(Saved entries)
(* ===== verification/Prelude.v ===== *)
(** * A verification library for longky

    longky ([src/]) is a C++ network library with a web server and a FastCGI server on
    top of it: a reactor (one event loop per thread, channels, an I/O multiplexer, a
    timer queue), TCP servers, clients and connections with buffered output, codecs for
    HTTP and FastCGI, date and time-zone arithmetic, an asynchronous logger, thread pools,
    and three programs, the web server, the FastCGI server and a monitor.  This library
    models them as executable definitions and proves what makes each part correct.

    ** How the program is put together

    An [EventLoop] owns a [Poller] (poll or epoll), a [TimerQueue] and a queue of
    functors that other threads fill.  In each round it polls, calls [handleEvent] of
    the active [Channel]s and then the queued functors.  A [TcpConnection] owns a
    channel and two [Buffer]s; its read handler gives the input buffer to a message
    callback (the HTTP server, the FastCGI codec), whose answer goes to the output
    buffer and to the socket.  [TcpServer] takes connections from its [Acceptor] and
    deals them to the loops of an [EventLoopThreadPool]; [TcpClient] makes the connected
    sockets of its [Connector] into connections.  Work is handed to a [ThreadPool];
    answers come back through the loop's functors.  The web server's worker threads run
    a [Parser] each; the FastCGI server's start a child process for each request.  Both
    log through [Logging] and [AsyncLogging] and tell the monitor that they are alive.

    ** Files

    Foundations:
    - [Prelude]: faults and the error monad, machine integers, bytes, decimal text,
      list lemmas, tactics and the hint databases.
    - [StdMap]: [std::map] with string keys as a sorted association list.
    - [StringPiece]: [base/StringPiece.h]; pieces of strings and their order.
    - [Doubles]: doubles as integers in units of 2^-200, rounding and [printf].
    - [Threads]: [base/Atomic.h], [base/thread/Thread.cpp], [CurrentThread.cpp]; tickets of
      atomic counters, names and the life of threads, stack traces.
    - [System]: socket options and descriptions of connections, the rest of [ProcessInfo.cpp].
    - [Endian]: [netLayer/socket/Endian.h]; byte order conversions.

    Data and codecs:
    - [Buffer]: [netLayer/Buffer.h], [Buffer.cpp]; the vector with its two indices,
      every operation, and the queue of bytes it implements.
    - [FastCgi]: [cgiServer/fastcgi.h], [fastcgi.cpp] and the request callback of
      [cgiserver.cpp]; record parsing, name-value pairs, the response.
    - [Http]: [netLayer/http/]; request, context (parser), response, server.
    - [Zlib]: [netLayer/ZlibStream.h]; compressing streams over any [deflate] that works as
      the manual of zlib says.
    - [Date], [Timestamp], [TimeZone]: [base/time/]; Julian days, microsecond times,
      zone files, local and UTC conversions.
    - [InetAddress]: [netLayer/socket/InetAddress.cpp] and the address functions of
      [SocketsOps.cpp]; the bytes of the union of the two kinds of addresses.

    The reactor and its connections:
    - [TimerQueue]: [netLayer/timer/], with the heap of timers and the functors that
      reach the queue from other threads.
    - [Poller]: [netLayer/event/Channel.h], [Channel.cpp] and [netLayer/poller/]; the
      interface [Poller] with its laws as type classes, both implementations as
      instances ([PollPoller_Laws], [EPollPoller_Laws]), and the client theorems
      proved from the laws alone ([Multiplexer]).
    - [TcpConnection]: [netLayer/tcp/TcpConnection.h], [TcpConnection.cpp], with the
      ends of its life in [TcpServer.cpp] and [Socket.cpp].
    - [HttpServe]: the HTTP server's callbacks inside the handlers of a connection, from the
      bytes of the client to the bytes on the wire.
    - [EventLoop]: [netLayer/event/eventloop/EventLoop.cpp]; the loop, its functor
      queue and the wake-up protocol between threads.
    - [Reactor]: the rounds of the same loop over any [Poller], with what callbacks do to the
      channels meanwhile.
    - [EventLoopThread]: [Thread.cpp], [CountDownLatch.cpp], [EventLoopThread.cpp] and its
      pool; the hand-shakes that start and end the threads of the loops.
    - [Acceptor], [TcpServer]: [netLayer/tcp/s/]; accepting, naming, distributing and
      removing connections over several loops.  There a connection is reduced to its
      life, which is compared with [TcpConnection].
    - [Connector], [TcpClient]: [netLayer/tcp/c/]; connecting with retries, and the client.

    Threads and logging:
    - [Locks]: [base/thread/Mutex.h], [Condition.cpp], per-thread objects; statement by
      statement, with the justification of the other files' atomic sections.
    - [ThreadPool]: [base/thread/ThreadPool.cpp] and its copy [threadPool.h]; the
      bounded queue with two condition variables.
    - [LogStream], [Units]: [base/log/LogStream.cpp]; formatting of log lines and of
      numbers with unit letters.
    - [Logging], [LogFile], [AsyncLogging]: the front end, the files and the thread that
      writes them.

    Programs:
    - [RequestParser], [FileStream], [StaticServer]: [webServer/]; the answering of
      requests with its cache, the streaming of large files, and the limits on
      connections with the wheels that close idle ones.
    - [Servers], [Programs]: the constructors, [start()] and [stop()] of the servers and the
      two [main()] functions, over the models of their parts.
    - [ConfigLoad]: the two [configLoad.cpp], the reading of the configuration.
    - [CgiRequest]: [cgiServer/parseRequest.cpp]; the handler that runs a program in a
      child process, interleaved with it byte by byte.
    - [CgiPrograms]: the CGI programs, what they read of their input and what they print.
    - [HeartBeat]: [monitor/heartBeatMonitor.cpp] and the two [start_up.cpp].
    - [ProcMon], [Plot]: [monitor/procmon/procmon.cc], [plot.cc] and
      [base/thread/ProcessInfo.cpp]; the pages of the process monitor and its chart.

    ** How code is modelled

    Functions that can fail return [res]: a violated assertion, a fatal log, an access
    outside an object or through a dangling pointer, and an exhausted fuel are distinct
    faults, and [wp m Q] says that [m] returns, without a fault, a result in [Q].
    Integers are [Z]; wrap-around is written out with [i32], [u64] and the like.
    Shared objects (timers, channels) live in explicit stores.  Concurrency is modelled
    by steps: a handler of the single-threaded loop, or a section under a mutex, is one
    step, and what the code reads and writes without a lock from several threads is
    several ([state_] in [forceClose] and in [send], the number of a new timer, [quit_]);
    theorems quantify over all interleavings of steps ([reach]).  What is
    not in the sources (the kernel, libraries, user callbacks) is an argument: the results
    of read, write, poll and connect, the calls a callback makes, the choice of the thread
    a notification wakes, the answers of the cache server.

    ** What the theorems show

    Each theorem says in its comment under which conditions on the program, the kernel and
    the order of events it holds, and names the lemma that shows what happens outside them.

    - Data: [Buffer] refines a byte queue with room in front; integers, addresses, HTTP
      requests, FastCGI requests and zone files survive encoding and decoding, for every
      way the network cuts the bytes; parsers neither fault nor loop on the input they are
      made for.
    - Time: Julian day numbers count days and invert; UTC and local conversions invert
      where they can; a time's zone type is the one in force.
    - Reactor: both pollers refine one specification, so that the kernel watches exactly
      the channels' masks and events reach exactly their channels; the timer queue runs
      exactly the due callbacks and uses no deleted timer but in one place, where [addTimer]
      reads the number of a timer that its loop may have deleted; a loop into which only
      other threads queue never sleeps while a functor waits; a round never uses a channel
      that a callback has removed or deleted; the threads of the loops start and end
      without a fault when they can be created.
    - Connections: when nobody switches reading or writing by hand and the object outlives
      what is queued for it, no assertion fails, the bytes on the wire followed by the
      buffered ones are the accepted messages, the write side is shut only when everything
      is written, which happens in finitely many steps, and the descriptor is closed
      exactly once.  The server knows exactly its living connections and closes every
      descriptor once, unless a connection closes inside another thread's [forceClose];
      the connector and the client lose and leak no socket, and the client has at most one
      connection up, for programs that connect when nothing is under way.
    - Threads: the wrappers of the mutex and the condition variable give mutual exclusion,
      and what happens under a mutex is equivalent to atomic sections; the pool runs tasks
      in order, respects its bound and loses no wake-up.
    - Logging: a statement whose line fits the buffer becomes one line, exactly; the back
      end writes every line it accepted, in order, and where it drops buffers it writes a
      notice with their exact number and the first two of them; files roll between lines,
      not twice in a second, and have the names of their times.
    - Programs: the web server answers every request as a reference definition says, and
      a page larger than one read arrives whole; with one loop, idle connections are closed
      by the wheel and active ones are not; a CGI program that ends gets its input, its
      output becomes the response if the connection is still up, and both processes end;
      the process monitor reads the kernel's line back and answers every request; the
      heartbeat monitor shows who has been heard; both servers start with valid settings,
      into the states the other theorems begin with.
    - Edges where the code does not do what it means to are theorems as well, among
      them: a bad HTTP request line makes later input abort the server; a second
      end-of-file drops buffered output; [stopWrite] before [shutdown] cuts output off;
      destroying a server with a half-closed connection aborts; a send queued from
      another thread can outlive its connection; a connection that closes inside another
      thread's [forceClose] is destroyed twice; a timer that has run can be read by the
      thread that added it; with several loops the wheels are changed by two threads at
      once; a page is read through a buffer of a function that has returned; a malformed
      zone file gives a zone that calls itself valid; an idle timer queue keeps ticking;
      [PollPoller] cannot retire a channel that was never enabled; requests made before
      [loop()] wait or are lost; starting a connector with a pending retry aborts;
      [connect()] of a connected client makes a second connection; malformed requests
      leave what C++ defines or throw; heartbeats that arrive together keep a dead program
      on the screen.

    ** Fuel and bounds

    Loops that are not structural take fuel that is shown to be enough: parsing loops
    take the number of readable bytes, the closing of a connection nests twice, decimal
    conversion takes twenty digits and hexadecimal sixteen.  Sizes are bounded where the
    source could overflow: buffers by the largest vector, a connection's traffic by 2^62
    bytes, messages by 2^31 bytes.

    ** Not modelled

    Data races as such: a step reads and writes whole values, so that two threads at one
    variable are seen as an order of steps, or as a conflict that a lemma names
    ([conflict] in [StaticServer]); nothing is said of torn or reordered accesses.

    System calls, file access and libraries (zlib, hiredis, MySQL, YAML, boost, gd) beyond
    what they answer, and the code that only calls them or passes an answer on.  The
    timers and signal handlers that the [main()] functions set; the high-water mark
    callback of the web server, which is never set; the decompressing stream of
    [ZlibStream.h], whose operations are only declared.  [webServer/nouse] is not built.
    Type-level helpers ([noncopyable], the callback types) have nothing to model. *)

From stdpp Require Export base tactics list gmap sets strings pretty.
From Stdlib Require Export ZArith Lia.
From Stdlib.Strings Require Byte.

WORK TO BE COMPLETED - When a line of the records includes "faults", that line belongs in the answer.

PROBLEM SOLUTION -
    - [Prelude]: faults and the error monad, machine integers, bytes, decimal text,
    faults, and [wp m Q] says that [m] returns, without a fault, a result in [Q].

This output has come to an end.